Segment Start: Materials provided

Lemma traverseLoop_selected dir items :
  Forall (fun e => statable (snd e) = true ->
                   forall d st,
                     files (traverse rootPath None (snd e) d st)
                     = (files st ++ selectedFiles rootPath (snd e) d)%list) items ->
  forallb (fun e => statable (snd e)) items = true ->
  forall st,
    files (traverseLoop rootPath None (traverse rootPath None) dir items st)
    = (files st ++ selectedFiles rootPath (Directory (Some items)) dir)%list.
Proof.
  induction 1 as [|[item child] rest Hchild _ IH]; intros Hstat st.
  { simpl. now rewrite app_nil_r. }
  simpl in Hstat. apply andb_true_iff in Hstat as [Hhead Hrest].
  specialize (IH Hrest). cbn [selectedFiles flat_map fst snd] in IH |- *.
  cbn [traverseLoop isCancellationRequested].
  destruct (isQuickIgnored item); [apply IH|].
  destruct (isPatternIgnored (Path.relative rootPath (Path.join dir item)));
    [apply IH|].
  cbn [orb].
  destruct child as [fileSize mtime text | listing | ]; [ | | discriminate].
  - cbn [stat isDirectory isDirectoryNode]. rewrite IH.
    unfold scanFile. cbn [statSize statMtime readFile].
    rewrite N.leb_antisym.
    destruct text as [text|];
      destruct (maxFileSizeBytes <? fileSize)%N; cbn [negb andb];
      try reflexivity;
      destruct (isBinaryPath (Path.join dir item)); cbn [negb];
      try reflexivity.
    cbn [files pushFile emit tick reportScanning incrScannedFiles].
    unfold push, recordOf. now rewrite <- app_assoc.
  - cbn [stat isDirectory isDirectoryNode]. rewrite IH.
    cbn [snd] in Hchild. rewrite (Hchild Hhead).
    cbn [files reportScanning emit incrScannedFiles tick].
    now rewrite <- app_assoc.
Qed.

Lemma traverse_selected (n : node) :
  statable n = true ->
  forall dir st,
    files (traverse rootPath None n dir st)
    = (files st ++ selectedFiles rootPath n dir)%list.
Proof.
  induction n as [fileSize mtime text | | items IH | ] using node_induction;
    intros Hstat dir st;
    try (simpl; now rewrite app_nil_r).
  cbn [traverse]. rewrite (traverseLoop_selected dir items IH Hstat).
  reflexivity.
Qed.

Lemma list_sum_cons (x : nat) (l : list nat) :
  list_sum (x :: l) = x + list_sum l.
Proof. reflexivity. Qed.

Lemma countLoop_countable dir items :
  Forall (fun e => statable (snd e) = true ->
                   forall d st,
                     totalFiles (countFiles None (snd e) d st)
                     = totalFiles st + countable (snd e)) items ->
  forallb (fun e => statable (snd e)) items = true ->
  forall st,
    totalFiles (countLoop None (countFiles None) dir items st)
    = totalFiles st + countable (Directory (Some items)).
Proof.
  induction 1 as [|[item child] rest Hchild _ IH]; intros Hstat st.
  { simpl. lia. }
  simpl in Hstat. apply andb_true_iff in Hstat as [Hhead Hrest].
  specialize (IH Hrest). cbn [countable map fst snd] in IH |- *.
  rewrite list_sum_cons. cbn [countLoop isCancellationRequested].
  destruct (isQuickIgnored item); [rewrite IH; lia|].
  destruct child as [fileSize mtime text | listing | ]; [ | | discriminate].
  - cbn [stat isDirectory isDirectoryNode]. rewrite IH. simpl. lia.
  - cbn [stat isDirectory isDirectoryNode]. rewrite IH.
    cbn [snd] in Hchild. rewrite (Hchild Hhead). simpl. lia.
Qed.

Lemma countFiles_countable (n : node) :
  statable n = true ->
  forall dir st,
    totalFiles (countFiles None n dir st) = totalFiles st + countable n.
Proof.
  induction n as [fileSize mtime text | | items IH | ] using node_induction;
    intros Hstat dir st; try (simpl; lia).
  cbn [countFiles]. rewrite (countLoop_countable dir items IH Hstat).
  reflexivity.
Qed.

Lemma selected_at_most_countable (n : node) :
  forall dir, length (selectedFiles rootPath n dir) <= countable n.
Proof.
  induction n as [fileSize mtime text | | items IH | ] using node_induction;
    intros dir; try (simpl; lia).
  induction IH as [|[item child] rest Hchild _ IHrest]; [simpl; lia|].
  cbn [selectedFiles flat_map countable map fst snd] in *.
  rewrite list_sum_cons, length_app.
  destruct (isQuickIgnored item); cbn [orb length]; [lia|].
  destruct (isPatternIgnored _); cbn [length]; [lia|].
  destruct (isDirectoryNode child).
  - specialize (Hchild (Path.join dir item)). lia.
  - destruct child as [fileSize mtime [text|] | | ]; cbn [length]; try lia.
    destruct (_ && _); cbn [length]; lia.
Qed.

End PassFacts.

(** When [stat] fails nowhere and nobody cancels, [collectFiles] returns
    exactly the records of the files that pass the filters and can be read,
    in the order in which a depth-first walk in listing order meets them. *)
Theorem collectFiles_is_the_selected_files :
  forall (rootPath : string) (tree : node) (now : nat) (tr : list effect),
    statable tree = true ->
    collectFiles rootPath None tree now tr = selectedFiles rootPath tree rootPath.
Proof.
  intros rootPath tree now tr Hstat. unfold collectFiles, collectFilesRun.
  rewrite (traverse_selected rootPath tree Hstat).
  destruct (countFiles_counted None tree rootPath (initialScan now tr))
    as (-> & _).
  reflexivity.
Qed.

Lemma collectFiles_is_the_selected_files_witness :
  collectFiles "/work" None Samples.project 0 []
  = selectedFiles "/work" Samples.project "/work".
Proof.
  apply (collectFiles_is_the_selected_files "/work" Samples.project 0 []).
  reflexivity.
Defined.

(** When [stat] fails nowhere and nobody cancels, the counting pass leaves in
    [totalFiles] the number of files that are not below a quick-ignored name,
    whatever the patterns, the binary test and the size limit say of them;
    the files then collected are never more than that. *)
Theorem countFiles_counts_all_but_quick_ignored :
  forall (rootPath : string) (tree : node) (now : nat) (tr : list effect),
    statable tree = true ->
    totalFiles (countFiles None tree rootPath (initialScan now tr))
    = countable tree /\
    totalFiles (collectFilesRun rootPath None tree now tr) = countable tree /\
    length (collectFiles rootPath None tree now tr) <= countable tree.
Proof.
  intros rootPath tree now tr Hstat.
  assert (Hcount := countFiles_countable tree Hstat rootPath (initialScan now tr)).
  simpl in Hcount. split; [exact Hcount|]. split.
  - unfold collectFilesRun.
    destruct (traverse_extends rootPath None tree rootPath
                (countFiles None tree rootPath (initialScan now tr)))
      as (_ & _ & _ & ->).
    exact Hcount.
  - unfold collectFiles, collectFilesRun.
    rewrite (traverse_selected rootPath tree Hstat).
    destruct (countFiles_counted None tree rootPath (initialScan now tr))
      as (-> & _).
    apply selected_at_most_countable.
Qed.

Lemma countFiles_counts_all_but_quick_ignored_witness :
  totalFiles (countFiles None Samples.project "/work" (initialScan 0 []))
  = countable Samples.project /\
  totalFiles (collectFilesRun "/work" None Samples.project 0 [])
  = countable Samples.project /\
  length (collectFiles "/work" None Samples.project 0 [])
  <= countable Samples.project.
Proof.
  apply (countFiles_counts_all_but_quick_ignored "/work" Samples.project 0 []).
  reflexivity.
Defined.

(** ** Cancellation before the scan starts *)

(** When cancellation is already requested as [collectFiles] starts, each
    pass still reads the root directory once and returns at its first poll:
    no entry is examined, nothing is counted, read or reported, and the only
    effects are the warnings of a root that cannot be listed. *)
Theorem collectFiles_cancelled_before_start :
  forall (rootPath : string) (t : nat) (tree : node) (now : nat)
         (tr : list effect),
    t <= now ->
    let st := collectFilesRun rootPath (Some t) tree now tr in
    files st = [] /\ scannedFiles st = 0 /\ totalFiles st = 0 /\
    ticks st = now + 2 /\
    exists warnings,
      trace st = (tr ++ warnings)%list /\
      Forall (fun e => exists m, e = ConsoleWarn m (Some (ReaddirError rootPath)))
             warnings.
Proof.
  intros rootPath t tree now tr Hle. cbv zeta. unfold collectFilesRun.
  assert (H0 : isCancellationRequested (Some t) (ticks (initialScan now tr)) = true).
  { simpl. now apply Nat.leb_le. }
  assert (H1 : isCancellationRequested (Some t)
                 (ticks (tick (initialScan now tr))) = true).
  { apply (cancellation_stays (Some t) now); [exact H0 | simpl; lia]. }
  destruct tree as [fileSize mtime text | [items|] | ];
    cbn [countFiles traverse];
    rewrite ?(countLoop_cancelled (Some t) _ _ _ _ H1);
    try rewrite traverseLoop_cancelled
      by (apply (cancellation_stays (Some t) now); [exact H0 | simpl; lia]);
    simpl; repeat split; try lia;
    try (exists []; rewrite app_nil_r; split; [reflexivity | constructor]);
    (eexists; unfold push; rewrite <- app_assoc; split;
     [reflexivity | repeat constructor; eauto]).
Qed.

Lemma collectFiles_cancelled_before_start_witness :
  let st := collectFilesRun "/work" (Some 0) Samples.project 0 [] in
  files st = [] /\ scannedFiles st = 0 /\ totalFiles st = 0 /\
  ticks st = 0 + 2 /\
  exists warnings,
    trace st = ([] ++ warnings)%list /\
    Forall (fun e => exists m, e = ConsoleWarn m (Some (ReaddirError "/work")))
           warnings.
Proof.
  apply (collectFiles_cancelled_before_start "/work" 0 Samples.project 0 []).
  lia.
Defined.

Segment End: Materials provided

■ **Problem description**: Each line in the data that holds the string "emit" needs to be copied.

■ **Written response**:
    cbn [files pushFile emit tick reportScanning incrScannedFiles].
    cbn [files reportScanning emit incrScannedFiles tick].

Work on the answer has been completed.